Category Descriptive Accounts

Type Publication Account

Permalink http://canmore.org.uk/event/575358

HU31 4 OLD SCATNESS ('Virkie', 'Sumburgh Airport', 'Scatness')

HU390107

Multi-period settlement with broch, wheelhouses and later dwellings in Dunrossness. An arc of the broch wall was exposed in one side of a green mound during the building of the perimeter road at the airport at Sumburgh Head in 1976 [1]. In 1995 excavations were started following a geophysical and topographical survey [2]. By 1996 the circular building had been further revealed, together with ash midden material which had evidently accumulated against it. The broch seems to be standing several metres high with a battered outer wall face; the present dimensions (diameter of c. 18m and a wall thickness of 3m) are therefore likely to be too low.

This site is likely to be at least as important as Jarlshof, and the multi-disciplinary research team involved will doubtless extract a much greater variety of information that was possible at the former site. Excavations are still continuing in 2002.

The excavation director, Dr Steve Dockrull, has recently written the following [4].

"The unique nature of the site -- in terms of preservation, recovery and time period -- provides an unparalleled opportunity to develop an absolute chronological sequence. The stratigraphy, the sequence of layers, provides a relative framework. To this, we have now added over 70 absolute dates using three methods: radiocarbon, archaeomagnetism, and optically stimulated luminescence (OSL).

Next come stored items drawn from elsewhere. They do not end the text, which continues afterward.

(** * Songs dashboard: data preparation, aggregation and filtering

    A shallow embedding of [Python_project.py], a Streamlit script over a
    pandas DataFrame of songs, and the properties of its loader, its
    aggregations and its filter.

    The script is modelled at two levels, as Python has them:
    - expressions over DataFrames ([df['Genre'].isin(...)], [df[mask]],
      [df.groupby(...).size()], ...) are pure functions into [res], the
      error monad of Python exceptions;
    - statements ([df['release_year'] = ...], [st.error(...)], [st.stop()],
      [try ... except]) are computations of the [script] monad over a
      [world]: the DataFrame objects alive, the files on disk, what has
      been written to the page, and the Unicode database of the interpreter,
      which says what a decimal digit is.

    The pandas and Streamlit operations are external libraries; each is
    given here by its documented behaviour on the cell kinds of the model. *)

From Stdlib Require Import ZArith QArith String Ascii List Lia.
From Stdlib Require Qcanon.
From stdpp Require Import gmap strings list pretty sorting.

Local Open Scope string_scope.
Local Open Scope list_scope.

(** ** Cell values *)

(** A calendar date, the value of a [datetime64] cell at midnight. *)
Record date := Date { year : Z; month : Z; day : Z }.

(** What a DataFrame cell holds: a Python string (its UTF-8 text), an
    integer, a finite float (the rational it stands for; the arithmetic on
    floats rounds, see [Float64]), a Timestamp, or the missing value (NaN
    for numbers and objects, NaT for datetimes). *)
Inductive value :=
  | VStr (s : string)
  | VInt (n : Z)
  | VFloat (q : Q)
  | VTime (d : date)
  | VNaN.

Global Instance date_eq_dec : EqDecision date.
Proof. solve_decision. Defined.
Global Instance Q_eq_dec : EqDecision Q.
Proof. solve_decision. Defined.
Global Instance value_eq_dec : EqDecision value.
Proof. solve_decision. Defined.

(** [pd.isna] on one cell. *)
Definition isna (v : value) : bool :=
  match v with VNaN => true | _ => false end.

(** ** Exceptions and the error monad of expressions *)

Inductive exn :=
  | FileNotFoundError (msg : string)
  | KeyError (key : string)
  | TypeError (msg : string)
  | ValueError (msg : string)
  | AttributeError (msg : string)
  | ParserError (msg : string).

(** [str(e)], as the f-string of [load_data] prints it. *)
Definition str_exn (e : exn) : string :=
  match e with
  | FileNotFoundError msg => msg
  | KeyError key => "'" +:+ key +:+ "'"
  | TypeError msg => msg
  | ValueError msg => msg
  | AttributeError msg => msg
  | ParserError msg => msg
  end.

(** [isinstance(e, FileNotFoundError)]; every [exn] is an [Exception]. *)
Definition is_FileNotFoundError (e : exn) : bool :=
  match e with FileNotFoundError _ => true | _ => false end.

Inductive res (A : Type) :=
  | Ok (a : A)
  | Err (e : exn).
Arguments Ok {A} a.
Arguments Err {A} e.

Global Instance res_ret : MRet res := λ A a, Ok a.
Global Instance res_bind : MBind res := λ A B f m,
  match m with Ok a => f a | Err e => Err e end.
Global Instance res_fmap : FMap res := λ A B f m,
  match m with Ok a => Ok (f a) | Err e => Err e end.

(** Elementwise application of a partial operation over a Series: the first
    cell that raises aborts the whole operation. *)
Fixpoint traverse {A B} (f : A → res B) (l : list A) : res (list B) :=
  match l with
  | [] => Ok []
  | x :: l => y ← f x; k ← traverse f l; Ok (y :: k)
  end.

(** ** DataFrames *)

(** A row maps column labels to cells. *)
Abbreviation row := (gmap string value).

(** A DataFrame: its column labels in order and its rows in order. *)
Record DataFrame := { columns : list string; rows : list row }.

(** A Series: the cells of one column, row by row. *)
Abbreviation Series := (list value).

Definition cell (c : string) (r : row) : value := default VNaN (r !! c).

The backbone of the sequence is provided by the accelerator mass spectrometer radiocarbon dating of carbonised barley grains from secure contexts recovered by flotation: this gives the date of harvesting for each grain. Archaeomagnetic methods are used by Dr Cathy Batt to give the date when hearths and ovens were last fired The OSL dating, by Dr Ed Rhodes of Oxford University, tells us when mineral grains were last exposed to light - a method that has been applied to various deposits, including middens, hearths, wind-blown sands, and buried soils.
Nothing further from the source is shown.